- **What to produce**:
Return verbatim the portion of the material below that starts at the line containing "Implicit Types c : tctx H D." and ends at its last line.

- **Records for this task**:
↓↓↓

Lemma rx_inv_more irs W W' fin N R t : rx_inv irs W false N R t -> rx_inv irs (W ++ W') fin N R t.
Proof.
  intros [A B C D F (l & G1 & G2 & G3 & G4) K L]. split; try done.
  - unfold zlen in *. rewrite length_app. lia.
  - intros k Hk. by apply holds_more, F.
  - exists l. split_and!; try done. intros k Hk. by apply holds_more, G4.
  - intros E. by destruct (K E).
  - intros E. by destruct (L E).
Qed.

Lemma rx_inv_close irs W fin N R t : rx_inv irs W fin N R t -> rx_inv irs W true N R t.
Proof. intros [A B C D F G K L]. split; try done; [intros E; by destruct (K E)|intros E; by destruct (L E)]. Qed.

Section Receive.

Context {H D : Type} `{Heap H} (irs : Z) (W : list Z) (fin : bool) (Hshort : zlen W < 2 ^ 31 - 1).

Implicit Types c : tctx H D.

(** The stream's bytes, from a piece of a segment. *)
Lemma seg_bytes data k n x j b : data = take (length data) (drop (Z.to_nat k) W) -> 0 <= k -> 0 <= x -> take n (drop (Z.to_nat x) data) !! j = Some b -> W !! (Z.to_nat (k + x) + j)%nat = Some b.
Proof.
  intros E Hk Hx Hj. apply lookup_take_Some in Hj as [Hj Hlt]. rewrite lookup_drop in Hj. rewrite E in Hj. apply lookup_take_Some in Hj as [Hj Hlt']. rewrite lookup_drop in Hj.
  replace (Z.to_nat (k + x) + j)%nat with (Z.to_nat k + (Z.to_nat x + j))%nat by lia. done.
Qed.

↑↑↑

- **Answer section**:
Implicit Types c : tctx H D.

(** The stream's bytes, from a piece of a segment. *)
Lemma seg_bytes data k n x j b : data = take (length data) (drop (Z.to_nat k) W) -> 0 <= k -> 0 <= x -> take n (drop (Z.to_nat x) data) !! j = Some b -> W !! (Z.to_nat (k + x) + j)%nat = Some b.
Proof.
  intros E Hk Hx Hj. apply lookup_take_Some in Hj as [Hj Hlt]. rewrite lookup_drop in Hj. rewrite E in Hj. apply lookup_take_Some in Hj as [Hj Hlt']. rewrite lookup_drop in Hj.
  replace (Z.to_nat (k + x) + j)%nat with (Z.to_nat k + (Z.to_nat x + j))%nat by lia. done.
Qed.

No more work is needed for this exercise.